(** *** The latest snapshot of a tenant *)

Lemma latest_from_range (u : string) (coll : list Db.snapshot) (i : nat)
  (best : option (nat * Db.timestamp)) (k : nat) :
  latest_from u coll i best = Some k ->
  (exists t, best = Some (k, t)) \/ (i <= k < i + length coll)%nat.
Proof.
  revert i best. induction coll as [|s rest IH]; intros i best H; cbn in H.
  - destruct best as [[j t]|]; [|discriminate H]. injection H as ->. left. eauto.
  - apply IH in H as [[t Hbest]|Hk]; [|right; cbn; lia].
    destruct (of_user u s); [|left; eauto].
    destruct best as [[j t']|].
    + destruct (t' <? Db.s_timestamp s)%Z.
      * injection Hbest as <- _. right. cbn. lia.
      * left. eauto.
    + injection Hbest as <- _. right. cbn. lia.
Qed.

Lemma latest_from_snoc_other (u : string) (coll : list Db.snapshot)
  (s : Db.snapshot) (i : nat) (best : option (nat * Db.timestamp)) :
  of_user u s = false ->
  latest_from u (coll ++ [s]) i best = latest_from u coll i best.
Proof.
  intros Hs. revert i best. induction coll as [|x rest IH]; intros i best; cbn.
  - now rewrite Hs.
  - apply IH.
Qed.

Lemma latest_from_snoc_own (u : string) (coll : list Db.snapshot)
  (s : Db.snapshot) (i : nat) (best : option (nat * Db.timestamp)) :
  of_user u s = true ->
  (forall j t, best = Some (j, t) -> (t < Db.s_timestamp s)%Z) ->
  (forall x, x ∈ history u coll -> (Db.s_timestamp x < Db.s_timestamp s)%Z) ->
  latest_from u (coll ++ [s]) i best = Some (i + length coll)%nat.
Proof.
  intros Hs. revert i best.
  induction coll as [|x rest IH]; intros i best Hbest Hcoll; cbn.
  - rewrite Hs. destruct best as [[j t]|]; cbn.
    + specialize (Hbest j t eq_refl). apply Z.ltb_lt in Hbest. rewrite Hbest.
      cbn. f_equal. lia.
    + f_equal. lia.
  - rewrite IH; [f_equal; lia| |].
    + intros j t Hj. unfold history in Hcoll. cbn in Hcoll.
      destruct (of_user u x) eqn:Hx.
      * assert (Db.s_timestamp x < Db.s_timestamp s)%Z as Hlt
          by (apply Hcoll; left).
        destruct best as [[j' t']|].
        -- destruct (t' <? Db.s_timestamp x)%Z.
           ++ injection Hj as _ <-. exact Hlt.
           ++ now apply (Hbest j t).
        -- injection Hj as _ <-. exact Hlt.
      * now apply (Hbest j t).
    + intros y Hy. apply Hcoll. unfold history in *. cbn.
      destruct (of_user u x); [right|]; exact Hy.
Qed.

Lemma find_latest_snoc_other (u : string) (coll : list Db.snapshot)
  (s : Db.snapshot) :
  of_user u s = false -> find_latest u (coll ++ [s]) = find_latest u coll.
Proof.
  intros Hs. unfold find_latest, latest_index.
  rewrite latest_from_snoc_other by exact Hs.
  destruct (latest_from u coll 0 None) as [k|] eqn:Hk; [|reflexivity].
  apply latest_from_range in Hk as [[t Ht]|Hk]; [discriminate Ht|].
  apply lookup_app_l. lia.
Qed.

Lemma find_latest_snoc_own (u : string) (coll : list Db.snapshot)
  (s : Db.snapshot) :
  of_user u s = true ->
  (forall x, x ∈ history u coll -> (Db.s_timestamp x < Db.s_timestamp s)%Z) ->
  find_latest u (coll ++ [s]) = Some s.
Proof.
  intros Hs Hcoll. unfold find_latest, latest_index.
  rewrite latest_from_snoc_own; [|exact Hs|discriminate|exact Hcoll].
  cbn. apply list_lookup_middle. reflexivity.
Qed.

Lemma history_snoc (u : string) (coll : list Db.snapshot) (s : Db.snapshot) :
  history u (coll ++ [s])
  = history u coll ++ (if of_user u s then [s] else []).
Proof. unfold history. rewrite List.filter_app. reflexivity. Qed.

(** With a tenant's timestamps in increasing order, the snapshot found by
    the descending sort is the one inserted last. *)
Lemma find_latest_last (u : string) (coll : list Db.snapshot) :
  StronglySorted Z.lt (timestamps u coll) ->
  find_latest u coll = last (history u coll).
Proof.
  induction coll as [|s coll IH] using rev_ind; [reflexivity|].
  unfold timestamps. rewrite history_snoc. intros Hsorted.
  destruct (of_user u s) eqn:Hs.
  - rewrite last_snoc. apply find_latest_snoc_own; [exact Hs|].
    intros x Hx. rewrite map_app in Hsorted.
    apply (StronglySorted_app_1_elem_of _ _ _ _ _ Hsorted).
    + apply list_elem_of_fmap. eauto.
    + cbn. left.
  - rewrite app_nil_r in *. rewrite find_latest_snoc_other by exact Hs.
    now apply IH.
Qed.

(** *** One tick *)

(** The [max_equity] a tick starts from and the total equity it computes. *)
Definition previous_max (u : string) (coll : list Db.snapshot) : Q :=
  match last (history u coll) with
  | Some prev => Py.get (Db.s_max_equity prev) 10000
  | None => 10000
  end.

Definition tick_equity (u : string) (all_positions : list Db.position)
  (coll : list Db.snapshot) : Q :=
  let positions := positions_of u all_positions in
  match last (history u coll) with
  | Some prev => Py.get (Db.s_cash_balance prev) 10000
  | None => 10000
  end
  + Py.sum (map Db.p_quantity positions)
  + Py.sum (map (fun p => Py.get (Db.p_pnl p) 0) positions).

Lemma update_risk_metrics_snoc (u : string) (now today_start : Db.timestamp)
  (all_positions : list Db.position) (coll : list Db.snapshot) :
  exists s,
    update_risk_metrics u now today_start all_positions coll = coll ++ [s]
    /\ Db.s_user_id s = u /\ Db.s_timestamp s = now.
Proof.
  unfold update_risk_metrics.
  destruct (find_latest u coll); eexists; repeat split.
Qed.

Lemma update_risk_metrics_appends (u : string) (now today_start : Db.timestamp)
  (all_positions : list Db.position) (coll : list Db.snapshot) :
  StronglySorted Z.lt (timestamps u coll) ->
  exists s,
    update_risk_metrics u now today_start all_positions coll = coll ++ [s]
    /\ Db.s_user_id s = u
    /\ Db.s_timestamp s = now
    /\ Db.s_total_equity s = Some (tick_equity u all_positions coll)
    /\ Db.s_max_equity s
       = Some (if Py.Qltb (previous_max u coll) (tick_equity u all_positions coll)
               then tick_equity u all_positions coll
               else previous_max u coll).
Proof.
  intros Hsorted. unfold update_risk_metrics, previous_max, tick_equity.
  rewrite (find_latest_last u coll Hsorted).
  destruct (last (history u coll)) as [prev|]; eexists; repeat split.
Qed.

Lemma of_user_refl (u : string) (s : Db.snapshot) :
  Db.s_user_id s = u -> of_user u s = true.
Proof. intros <-. apply String.eqb_refl. Qed.

Lemma of_user_other (u u' : string) (s : Db.snapshot) :
  Db.s_user_id s = u' -> String.eqb u' u = false -> of_user u s = false.
Proof. intros <- H. exact H. Qed.

Lemma last_max_equities (u : string) (coll : list Db.snapshot) (a : Q) :
  last (max_equities u coll) = Some a -> a = previous_max u coll.
Proof.
  unfold max_equities, previous_max. change map with (@fmap list _).
  rewrite fmap_last. destruct (last (history u coll)); cbn; congruence.
Qed.

(** *** The cash-balance write *)

Lemma history_alter_cash (A : Type) (g : Db.snapshot -> A) (u : string)
  (new_cash : Q) (i : nat) (coll : list Db.snapshot) :
  (forall s, g (set_cash new_cash s) = g s) ->
  map g (history u (alter (set_cash new_cash) i coll)) = map g (history u coll).
Proof.
  intros Hg. unfold history. revert i.
  induction coll as [|s coll IH]; intros i; [reflexivity|].
  destruct i as [|i].
  - change (alter (set_cash new_cash) 0%nat (s :: coll))
      with (set_cash new_cash s :: coll).
    cbn [List.filter].
    change (of_user u (set_cash new_cash s)) with (of_user u s).
    destruct (of_user u s); cbn [map]; [rewrite Hg|]; reflexivity.
  - change (alter (set_cash new_cash) (S i) (s :: coll))
      with (s :: alter (set_cash new_cash) i coll).
    cbn [List.filter].
    destruct (of_user u s); cbn [map]; [f_equal|]; apply IH.
Qed.

Lemma update_cash_projection (A : Type) (g : Db.snapshot -> A) (u u' : string)
  (new_cash : Q) (coll : list Db.snapshot) :
  (forall s, g (set_cash new_cash s) = g s) ->
  map g (history u (update_cash u' new_cash coll)) = map g (history u coll).
Proof.
  intros Hg. unfold update_cash.
  destruct (latest_index u' coll); [|reflexivity].
  now apply history_alter_cash.
Qed.

(** *** A run of events *)

Lemma ticks_of_tick (u u' : string) (now today_start : Db.timestamp)
  (ps : list Db.position) (events : list event) :
  ticks_of u (tick u' now today_start ps :: events)
  = if String.eqb u' u then now :: ticks_of u events else ticks_of u events.
Proof. unfold ticks_of. cbn. now destruct (String.eqb u' u). Qed.

Lemma run_keeps_order (u : string) (events : list event)
  (coll : list Db.snapshot) :
  StronglySorted Z.lt (timestamps u coll ++ ticks_of u events) ->
  nondecreasing (max_equities u coll) ->
  nondecreasing (max_equities u (run events coll)).
Proof.
  revert coll. induction events as [|e events IH]; intros coll Hsorted Hmono;
    [exact Hmono|].
  cbn [run foldl].
  destruct e as [u' now today_start ps|u' new_cash]; cbn [apply_event].
  - rewrite ticks_of_tick in Hsorted. destruct (String.eqb u' u) eqn:Hu'.
    + apply String.eqb_eq in Hu' as ->.
      assert (StronglySorted Z.lt (timestamps u coll)) as Hcoll
        by (eapply StronglySorted_app_1_l; exact Hsorted).
      destruct (update_risk_metrics_appends u now today_start ps coll Hcoll)
        as (s & -> & Hu & Hts & _ & Hmax).
      apply IH.
      * unfold timestamps. rewrite history_snoc, (of_user_refl u s Hu), map_app.
        cbn [map]. rewrite Hts, <- app_assoc. exact Hsorted.
      * unfold max_equities. rewrite history_snoc, (of_user_refl u s Hu), map_app.
        cbn [map]. apply nondecreasing_snoc; [exact Hmono|].
        intros a Ha. apply last_max_equities in Ha as ->.
        rewrite Hmax. cbn [Py.get].
        destruct (PyFacts.Qltb_spec (previous_max u coll) (tick_equity u ps coll));
          lra.
    + destruct (update_risk_metrics_snoc u' now today_start ps coll)
        as (s & -> & Hu & _).
      apply IH.
      * unfold timestamps. rewrite history_snoc, (of_user_other u u' s Hu Hu').
        rewrite app_nil_r. exact Hsorted.
      * unfold max_equities. rewrite history_snoc, (of_user_other u u' s Hu Hu').
        rewrite app_nil_r. exact Hmono.
  - apply IH.
    + unfold timestamps. rewrite update_cash_projection by reflexivity.
      exact Hsorted.
    + unfold max_equities. rewrite update_cash_projection by reflexivity.
      exact Hmono.
Qed.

Work order:
Which lines above run from the one containing "cbn [map]. apply" down to the one containing "max_equities. rewrite history_snoc, (of_user_other"? Repeat exactly those, both ends included, and nothing else.

Written response:
        cbn [map]. apply nondecreasing_snoc; [exact Hmono|].
        intros a Ha. apply last_max_equities in Ha as ->.
        rewrite Hmax. cbn [Py.get].
        destruct (PyFacts.Qltb_spec (previous_max u coll) (tick_equity u ps coll));
          lra.
    + destruct (update_risk_metrics_snoc u' now today_start ps coll)
        as (s & -> & Hu & _).
      apply IH.
      * unfold timestamps. rewrite history_snoc, (of_user_other u u' s Hu Hu').
        rewrite app_nil_r. exact Hsorted.
      * unfold max_equities. rewrite history_snoc, (of_user_other u u' s Hu Hu').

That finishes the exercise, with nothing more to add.